Sensible World of Soccer (aka Swos or Sensi) is not only the best retro soccer game, it is also the best soccer video game ever, one of the best video games in history and last but not least, one of my favorite video games of all time.
I have played it without interruption since 1992, when it was still called Sensible Soccer. It was love at first sight and the beginning of an endless addiction to a game that – despite featuring disarming simplicity – never ceases to amaze you.
You do not need a variety of buttons to proficiently play Swos: just maintain different levels of pressure on a single button and those pixelated soccer players will execute countless technical gestures.
Such a brilliant control system could only be echoed by a supreme gameplay: just when you think you have seen everything – because after 26 years, one thinks it is impossible to not have seen everything – you suddenly score a goal from an impossible position or land that header combo you had been unsuccessfully trying for years.
Sensi is all this and much more: it is friendship, fits of laughter, joy and sleepless fun nights.
And again, Sensi is carefree teenage memories, ranging from the hours spent editing custom teams with the names of your friends/classmates, to browsing through the thousands of clubs in its database, looking for hidden champions for your career mode team. When I found one, I would brag (in a funny way) for weeks, I felt like a real talent scout. 😀
Swos was also the first soccer game to feature players with different – and customizable – physical characteristics. I know, such a customization sounds laughable today, but back then, seeing a fair-haired Dennis Bergkamp or a dark-skinned George Weah really had an impact on us fans.
Anyway, I think it is unjust to go on now: this is just a summary and Swos deserves its own article and its own page.

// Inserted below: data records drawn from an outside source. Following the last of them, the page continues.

(** * signalx: payload normalisation, signal classification and dedup window

    A shallow embedding of the in-memory core of [bot.py]
    ([safe_get], [parse_number_from_payload], [make_signal], [dedup_key],
    [handle_result]) together with the properties the specification states
    about it.

    Conventions.
    - Python [int] is [Z]; [bool] is kept apart from [int] in the value type
      but, as in Python, passes [isinstance(_, int)] and counts as 0 or 1.
    - Python [str] is [string], holding the UTF-8 bytes of the text;
      [chars] reads its code points, on which [\d], [\s] and
      [str.strip] work with the Unicode classes of CPython.
    - A [dict] with string keys is a [gmap string pyval]; a [list] is a
      [list pyval].
    - The module-level list [SEEN_KEYS] is threaded through explicitly.
    - [json.loads] and the [str()] of containers are library functions of
      Python, not of this program: they are section variables. *)

From Stdlib Require Import Ascii.
From stdpp Require Import gmap strings list fin_maps pretty.

#[local] Open Scope Z_scope.
#[local] Set Warnings "-register-all".

(** ** Python values *)

(** A payload as the feed delivers it.  [POther] stands for any value the
    program only ever observes through [bool(x)] and [str(x)] (a float, for
    instance): it records exactly these two observations. *)
Inductive pyval :=
| PNone
| PBool (b : bool)
| PInt (z : Z)
| PStr (s : string)
| PList (l : list pyval)
| PDict (d : gmap string pyval)
| POther (truthy : bool) (text : string).

(** The values for which [isinstance(c, int)] holds. *)
Inductive pyint :=
| IInt (z : Z)
| IBool (b : bool).

Definition int_val (n : pyint) : Z :=
  match n with
  | IInt z => z
  | IBool b => if b then 1 else 0
  end.

(** [str(n)] / [f"{n}"] for an [int] or a [bool]. *)
Definition int_str (n : pyint) : string :=
  match n with
  | IInt z => pretty z
  | IBool b => if b then "True" else "False"
  end.

(** ** Configuration *)

(** The entries of [CONFIG] the core reads, after [int(...)] where the code
    applies it. *)
Record config := Config {
  BIG_THRESHOLD : Z;
  DEDUP_WINDOW : Z;
  SYMBOL : string;
  TIMEFRAME : string;
  GAME : string
}.

(** The defaults of the [CONFIG.get(_, default)] calls. *)
Definition default_config : config :=
  {| BIG_THRESHOLD := 5; DEDUP_WINDOW := 200;
     SYMBOL := "WinGo"; TIMEFRAME := "30s"; GAME := "WinGo_30S" |}.

(** ** Signal classifier: [make_signal] *)

Record signal := Signal {
  decision : string;
  confidence : Z;
  meta_num : pyint;
  meta_notes : string
}.

(** [big_small = "BIG" if n >= big_threshold else "SMALL"] *)
Definition big_small (big_threshold : Z) (n : pyint) : string :=
  if big_threshold <=? int_val n then "BIG" else "SMALL".

(** [even_odd = "EVEN" if (n % 2 == 0) else "ODD"]; Python's [%] with a
    positive divisor is [Z.modulo]. *)
Definition even_odd (n : pyint) : string :=
  if int_val n mod 2 =? 0 then "EVEN" else "ODD".

(** [n in (a, b)] on integers *)
Definition in_pair (n a b : Z) : bool := (n =? a) || (n =? b).

(** The confidence heuristic: two assignments in sequence, the second
    overwriting the first. *)
Definition confidence_of (big_threshold : Z) (n : pyint) : Z :=
  let confidence := 60 in
  let confidence :=
    if in_pair (int_val n) big_threshold (big_threshold - 1) then 55 else confidence in
  let confidence :=
    if in_pair (int_val n) 0 9 then 65 else confidence in
  confidence.

(** U+2192 in the notes string, as its three UTF-8 bytes. *)
Definition arrow : string :=
  String "226"%char (String "134"%char (String "146"%char "")).

Definition make_signal (cfg : config) (n : pyint) : signal :=
  let big_threshold := BIG_THRESHOLD cfg in
  let bs := big_small big_threshold n in
  let eo := even_odd n in
  {| decision := bs +:+ " / " +:+ eo;
     confidence := confidence_of big_threshold n;
     meta_num := n;
     meta_notes := "Num=" +:+ int_str n +:+ " " +:+ arrow +:+ " " +:+ bs +:+ " & " +:+ eo |}.

(** ** Strings: code points, the [str] methods and the two regular expressions *)

(** *** UTF-8 *)

Definition byte (b : ascii) : Z := Z.of_N (N_of_ascii b).
Definition chr (n : Z) : ascii := ascii_of_N (Z.to_N n).

(** A continuation byte, 10xxxxxx. *)
Definition is_cont (b : ascii) : bool := (128 <=? byte b) && (byte b <? 192).

(** What a byte that starts no well-formed sequence is read as (the
    control character SUB); no Python text contains such a byte. *)
Definition malformed : Z := 26.

(** The code points of a text.  Sequences of one to four bytes are read
    by their bit pattern alone, so that surrogates, which a Python [str]
    may hold, are code points like the others. *)
Fixpoint chars (s : string) : list Z :=
  match s with
  | "" => []
  | String b1 s1 =>
      let x1 := byte b1 in
      if x1 <? 128 then x1 :: chars s1
      else if (192 <=? x1) && (x1 <? 224) then
        match s1 with
        | String b2 s2 =>
            if is_cont b2
            then (x1 - 192) * 64 + (byte b2 - 128) :: chars s2
            else malformed :: chars s1
        | _ => malformed :: chars s1
        end
      else if (224 <=? x1) && (x1 <? 240) then
        match s1 with
        | String b2 (String b3 s3) =>
            if is_cont b2 && is_cont b3
            then (x1 - 224) * 4096 + (byte b2 - 128) * 64 + (byte b3 - 128) :: chars s3
            else malformed :: chars s1
        | _ => malformed :: chars s1
        end
      else if (240 <=? x1) && (x1 <? 248) then
        match s1 with
        | String b2 (String b3 (String b4 s4)) =>
            if is_cont b2 && is_cont b3 && is_cont b4
            then (x1 - 240) * 262144 + (byte b2 - 128) * 4096
                 + (byte b3 - 128) * 64 + (byte b4 - 128) :: chars s4
            else malformed :: chars s1
        | _ => malformed :: chars s1
        end
      else malformed :: chars s1
  end.

(** The bytes of one code point. *)
Definition encode (c : Z) : list ascii :=
  if c <? 128 then [chr c]
  else if c <? 2048 then [chr (192 + c / 64); chr (128 + c mod 64)]
  else if c <? 65536 then
    [chr (224 + c / 4096); chr (128 + (c / 64) mod 64); chr (128 + c mod 64)]
  else
    [chr (240 + c / 262144); chr (128 + (c / 4096) mod 64);
     chr (128 + (c / 64) mod 64); chr (128 + c mod 64)].

Fixpoint of_chars (l : list Z) : string :=
  match l with
  | [] => ""
  | c :: l => foldr String (of_chars l) (encode c)
  end.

It will not be long before I write it and it will be something like “26 years of Swosness”. 😀
Final whistle – No extra times needed
Swos walks away with an overwhelming victory, how could it be otherwise? We are talking about a game that – after 26 years from its first release – is still played by thousands of people around the world. Many of them do even play it online, thanks to a program called Kaillera.
For the rest, I know that there are some high-profile exclusions in this ranking (Kick Off anyone?), but I guess this is the beauty of lists: you can compare your personal opinions and experiences to enrich one another and learn new things.
For this reason, I am looking forward to hearing your thoughts on this evergreen topic.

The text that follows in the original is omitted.